QR code on Rob Oliphant election sign

This is the first time I’ve spotted a QR code on an election sign, right down there in the bottom right corner. Rob Oliphant, Liberal candidate for Don Valley West, has them on all of his signs, though I haven’t seen them on the signs for other Liberal candidates. Are any other candidates around the city using QR codes? I was hoping that this one would be a direct link to Oliphant’s views on UBB, mobile competition, digital law, or something else that might be of particular interest to the kind of person who would use a QR code, but it just links to the main page of his web site. Still, kudos to him (or someone on his campaign team) for thinking to put the code on his signs.

The uselessness of email

Background: For ten years, I’ve run a mailing list of about 110 people, most of whom have been casual offline acquaintances¬† for a dozen years or more. Occasionally, someone’s email starts bouncing and I have to remove that person from the list.

Today, I received an email from one of the people who has been removed in the last few months, asking how to resubscribe. I sent a message to him with the requested information and received this auto-reply a few seconds later. All personally-identifying text has been changed to “YYYY”, but the message is otherwise reproduced here in its entirety:

Subject: Undelivered Mail to Mr. YYYY.

Your message was not delivered to Mr. YYYY because
the e-mail address that you have sent the message
from is not recognized as being associated with
a known correspondant of his.


If your message is important, please telephone him as
messages from legitimate corespondents are important.

Alternately, resend it to and follow
the instructions you recieve from the mailer.

Due to the amount of spam recieved by these accounts,
e-mail will only be accepted from addresses that have
explicitly been added to Mr. YYYY’s list of established

If you are an existing correspondant and have just changed
your e-mail address, please send Mr. YYYY a message from your
old account, or contact him by phone to be added to the list.

If you have been referred to Mr. YYYY by someone else, please
contact him by telephone, as thanks to spam, e-mail is not a
reliable communications method.

Thank you.

Well. So he sends me a message asking for information, but then can’t even be bothered to receive my reply? I can assure Mr. YYYY that my message wasn’t all that important to me, so I won’t be jumping through any additional hoops to deliver it. Especially since I have exchanged email with Mr. YYYY at least as far back as July 1995 and as recently as December 2006.
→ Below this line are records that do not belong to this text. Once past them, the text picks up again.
(* ===== verification/UserCopy.v ===== *)
(** User memory as the kernel sees it: the bytes behind a page table, lazily
    allocated pages included, and the theorems that [vmfault], [copyout] and
    [copyin] implement reads and writes of it.

    A user page that was never touched has no page-table entry; it reads as
    zeros, and [vmfault] gives it a page of zeros, so that [ubyte], the byte a
    process has at a virtual address, does not change.  [uspace] is the
    invariant of an address space: no two of its pages share a physical page,
    and none of them is a page of the table or a free page. *)
From S2P Require Import Prelude Riscv Spinlock Memory Bytes Kstring Kalloc Vm PageTable Proc Switch Sleeplock UserMem.

(** * Page tables under other writes *)

(** The entries of a table depend on its pages only. *)
Section Tables.
Context {ram ram' : gmap Z Z} {root : Z} {own : gmap Z node} {free : list Z}.
Context (Hwf : pt_wf ram root own free).
Context (Hsp : forall p, is_Some (own !! p) -> same_bytes PGSIZE p ram ram').

Lemma step_spared p n i : own !! p = Some n -> 0 <= i < 512 -> pt_step ram' p i = pt_step ram p i.
Proof using Hsp. intros Hp Hi. unfold pt_step. rewrite (ent_ext ram); [done..|]. apply Hsp. eauto. Qed.

Lemma get_spared va : pt_get ram' root va = pt_get ram root va.
Proof using All.
  pose proof (PX_bounds 2 va ltac:(done)) as B2. pose proof (PX_bounds 1 va ltac:(done)) as B1.
  pose proof (PX_bounds 0 va ltac:(done)) as B0.
  rewrite !pt_get_eq, (step_spared root NRoot) by (done || apply Hwf).
  destruct (pt_step _ root _) as [q|] eqn:E2; [|done].
  apply (pw_l2 _ _ _ _ Hwf) in E2; [|done]. rewrite (step_spared q _ _ E2) by done.
  destruct (pt_step _ q _) as [r|] eqn:E1; [|done].
  apply (pw_l1 _ _ _ _ Hwf _ _ _ _ E2) in E1; [|done].
  apply ent_ext; [done|]. apply Hsp. eauto.
Qed.

Lemma wf_spared free' : (forall p, is_Some (own !! p) -> p ∉ free') -> pt_wf ram' root own free'.
Proof using All.
  intros Hf. split; try apply Hwf.
  - intros i q Hi. rewrite (step_spared root NRoot) by (done || apply Hwf). by apply Hwf.
  - intros p i j q Hp Hj. rewrite (step_spared p (NL1 i)) by done. by apply Hwf.
  - intros p n Hp. destruct (pw_page _ _ _ _ Hwf p n Hp) as (H1 & H2 & _). eauto.
  - intros p n Hp. pose proof (pw_up _ _ _ _ Hwf p n Hp) as Hu. destruct n as [|i|i j]; [done| |].
    + cbn. by rewrite (step_spared root NRoot) by (done || apply Hwf || (destruct Hu; lia)).
    + destruct Hu as (Hj & q & Hq & Hst). split; [done|]. exists q. by rewrite (step_spared q (NL1 i)) by done.
  - intros p n i q Hp Hn Hi. rewrite (step_spared p n), (ent_ext ram) by (done || apply Hsp; eauto). by apply (pw_dir _ _ _ _ Hwf p n).
Qed.
End Tables.

(** The addresses that lie in no table and in no free page, and the memory
    changes that leave them alone. *)
Definition outside (own : gmap Z node) (free : list Z) (x : Z) : Prop :=
  forall p, is_Some (own !! p) \/ p ∈ free -> x < p \/ p + PGSIZE <= x.
Definition inner (own : gmap Z node) (free : list Z) (ram ram' : gmap Z Z) : Prop :=
  forall x, outside own free x -> rd8 ram' x = rd8 ram x.

Lemma page_or pa x : (x < pa \/ pa + PGSIZE <= x) \/ pa <= x < pa + PGSIZE.
Proof. lia. Qed.

Lemma page_outside {m root own free} pa x :
  pt_state m root own free -> pa mod PGSIZE = 0 -> own !! pa = None -> pa ∉ free ->
  pa <= x < pa + PGSIZE -> outside own free x.
Proof.
  intros [_ Hk Hwf] Hpa Ho Hf Hx p Hp. destruct (page_or p x) as [|Hx']; [done|].
  exfalso. apply (pages_disjoint pa p x); try done.
  - destruct Hp as [[n Hn]|Hp]; [by apply (pw_page _ _ _ _ Hwf) in Hn as (? & _ & _)|].
    pose proof (ko_pages _ _ Hk) as Hpg. rewrite Forall_forall in Hpg. by destruct (Hpg p Hp).
  - intros <-. destruct Hp as [[n Hn]|Hp]; [|done]. congruence.
Qed.

Lemma pt_get_same_page ram root va va' :
  same_page va va' = true -> pt_get ram root va = pt_get ram root va'.
Proof.
  unfold same_page. intros E%Z.eqb_eq. change PGSIZE with (2 ^ 12) in E.
  assert (forall l, 0 <= l -> PX l va = PX l va') as HP.
  { intros l Hl. rewrite !PX_eq, !Z.pow_add_r, <- !Z.div_div by lia. by rewrite E. }
  rewrite !pt_get_eq, !HP by done. done.
Qed.

(** * User memory *)

(** The physical page behind a user address. *)
Definition upage (ram : gmap Z Z) (root va : Z) : option Z :=
  let v := pt_get ram root va in
  if has v PTE_V && has v PTE_U then Some (PTE2PA v) else None.

(** The byte a process has at [va]. *)
Definition ubyte (ram : gmap Z Z) (root va : Z) : Z :=
  match upage ram root va with Some pa => rd8 ram (pa + va mod PGSIZE) | None => 0 end.

Lemma ubyte_ext ram ram' root va :
  pt_get ram' root va = pt_get ram root va ->
  (forall pa, upage ram root va = Some pa -> same_bytes PGSIZE pa ram ram') ->
  ubyte ram' root va = ubyte ram root va.
Proof.
  intros E H. unfold ubyte, upage in *. rewrite E. destruct (_ && _); [|done].
  apply (H _ eq_refl). pose proof (Z.mod_pos_bound va PGSIZE ltac:(done)). lia.
Qed.

Record uspace (me : nat) (root : Z) (own : gmap Z node) (free : list Z) (s : pstate) : Prop := {
  us_calm : calm me s;
  us_root : p_pagetable (ps_proc s !!! me) = root;
  us_sz : 0 <= p_sz (ps_proc s !!! me) <= MAXVA;
  us_pt : pt_state (ps_mem s) root own free;
  us_page : forall va, 0 <= va < MAXVA -> has (pt_get (ram_of s) root va) PTE_V = true ->
    let pa := PTE2PA (pt_get (ram_of s) root va) in 0 < pa /\ own !! pa = None /\ pa ∉ free;
  us_inj : forall va va', 0 <= va < MAXVA -> 0 <= va' < MAXVA ->
    has (pt_get (ram_of s) root va) PTE_V = true -> has (pt_get (ram_of s) root va') PTE_V = true ->
    PTE2PA (pt_get (ram_of s) root va) = PTE2PA (pt_get (ram_of s) root va') ->
    same_page va va' = true }.

Lemma page_below_max va : va mod PGSIZE = 0 -> 0 <= va < MAXVA -> va + PGSIZE <= MAXVA.
Proof.
  intros Hal Hva. change MAXVA with (2 ^ 38) in *. change PGSIZE with (2 ^ 12) in *.
  pose proof (Z.div_mod va (2 ^ 12) ltac:(done)).
  assert (va / 2 ^ 12 < 2 ^ 26) by (apply Z.div_lt_upper_bound; lia). lia.
Qed.

Lemma mappages_page m root own free va pa perm :
  pt_state m root own free -> va mod PGSIZE = 0 -> 0 <= va < MAXVA ->
  0 <= pa -> pa + PGSIZE <= 2 ^ 56 -> 0 <= perm < 2 ^ 10 ->
  has (pt_get (ms_ram m) root va) PTE_V = false ->
  exists r k m' own' free',
    mappages root va PGSIZE pa perm m = Ret r m' /\
    pt_state m' root own' free' /\ pt_grow m own free m' own' free' /\
    mapped_to (ms_ram m) (ms_ram m') root va pa perm k /\
    (r = 0 /\ k = 1%nat \/ r = -1 /\ k = O /\ free' = []).
Proof.
  intros Hs Hva Hr Hpa Hpe Hperm Hun. pose proof (page_below_max va Hva Hr) as Hend.
  change MAXVA with (2 ^ 38) in *.
  unfold mappages. rewrite Hva. cbn [Z.eqb negb].
  rewrite u64_small by (unfold PGSIZE in *; lia).
  destruct (mappages_loop 1 m root own free va pa perm (va + PGSIZE - PGSIZE)) as
    (r & k & m' & own' & free' & E & Hs' & Hg & Hm & Hk); try done;
    try (change MAXVA with (2 ^ 38); unfold PGSIZE in *; lia).
  - intros i Hi. replace i with O by lia. by rewrite Z.add_0_r.
  - exists r, k, m', own', free'. split; [exact E|]. split; [done|]. split; [done|]. split; [done|].
    destruct Hk as [[-> ->]|(-> & ? & ->)]; [by left|right]. split; [done|]. split; [lia|done].
Qed.

(** Writes to a page that is neither in the tree nor free. *)
Lemma same_other_page ram ram' a p :
  a mod PGSIZE = 0 -> p mod PGSIZE = 0 -> p <> a ->
  (forall x, x < a \/ a + PGSIZE <= x -> rd8 ram' x = rd8 ram x) -> same_bytes PGSIZE p ram ram'.
Proof.
  intros Ha Hp Hne Hx x Hxp. apply Hx. destruct (page_or a x) as [|Hin]; [done|].
  exfalso. by apply (pages_disjoint a p x).
Qed.

Lemma pt_state_write m root own free a ram' :
  pt_state m root own free -> a mod PGSIZE = 0 -> own !! a = None -> a ∉ free -> bytes_ok ram' ->
  (forall x, x < a \/ a + PGSIZE <= x -> rd8 ram' x = rd8 (ms_ram m) x) ->
  pt_state (with_ram ram' m) root own free /\ forall va, pt_get ram' root va = pt_get (ms_ram m) root va.
Proof.
  intros [Hr Hk Hwf] Ha Ho Hf Hb Hx.
  assert (forall p, is_Some (own !! p) -> same_bytes PGSIZE p (ms_ram m) ram') as Hsp.
  { intros p [n Hn]. apply (same_other_page _ _ a); [done| |congruence|done].
    by apply (pw_page _ _ _ _ Hwf) in Hn as (? & _ & _). }
  split; [|apply (get_spared Hwf Hsp)]. split; [done| |].
  - apply (kmem_ok_ext m); [done..|]. intros b Hb'.
    pose proof (ko_pages _ _ Hk) as Hpg. rewrite Forall_forall in Hpg. destruct (Hpg b Hb') as (Hbm & _).
    apply (rd64_other_page _ _ a); [done..|by intros ->|done].
  - apply (wf_spared Hwf Hsp). intros p [n Hn]. by apply (pw_page _ _ _ _ Hwf) in Hn as (_ & _ & ?).
Qed.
But the auto-response poses a larger question: is this is what the Internet has really come to? Has spam made life so miserable that it’s ruined email, the very tool that spawned it?

By rough count of my mail logs, I’ve received about 17,250 email messages in the first eight weeks this year. Of those, slightly more than half, 8750, were automatically filtered out as spam. Another 1500 were trapped in secondary spam folders, and 3500 were from various mailing lists that I’m on. That leaves about 3500 messages that made it all the way into one of my inboxes, of which only about 200 have been from legitimate personal correspondents outside of mailing lists.

So that’s a total spam volume of 8750 + 1500 + 3300 = 13,550, or 78% of all of my email, or about 240 spams every day. Yikes. But looking at it another way, automated and semi-automated filtering has handled 10,250 spams, or 75% of all of my spam, leaving me with a spam volume of 3300 messages over eight weeks. That’s fewer than 60 a day and, while still high, is a little lower than the number of daily messages on the mailing lists that I read. And I haven’t even implemented such spam-killers as greylisting.

It’s hard for me to imagine that Mr. YYYY receives much more spam than me. And it’s equally hard for me to imagine that Mr. YYYY, at least as accomplished a UNIX geek as me (and probably moreso), is unable to configure a simple scoring system like SpamAssassin to automatically filter the vast bulk of his spam. So why use the the sledgehammer of an absolute whitelist when the more delicate rubber mallet of a greylist or scoring system will do the work? Beats me. But in the end, it doesn’t hurt anyone other than Mr. YYYY.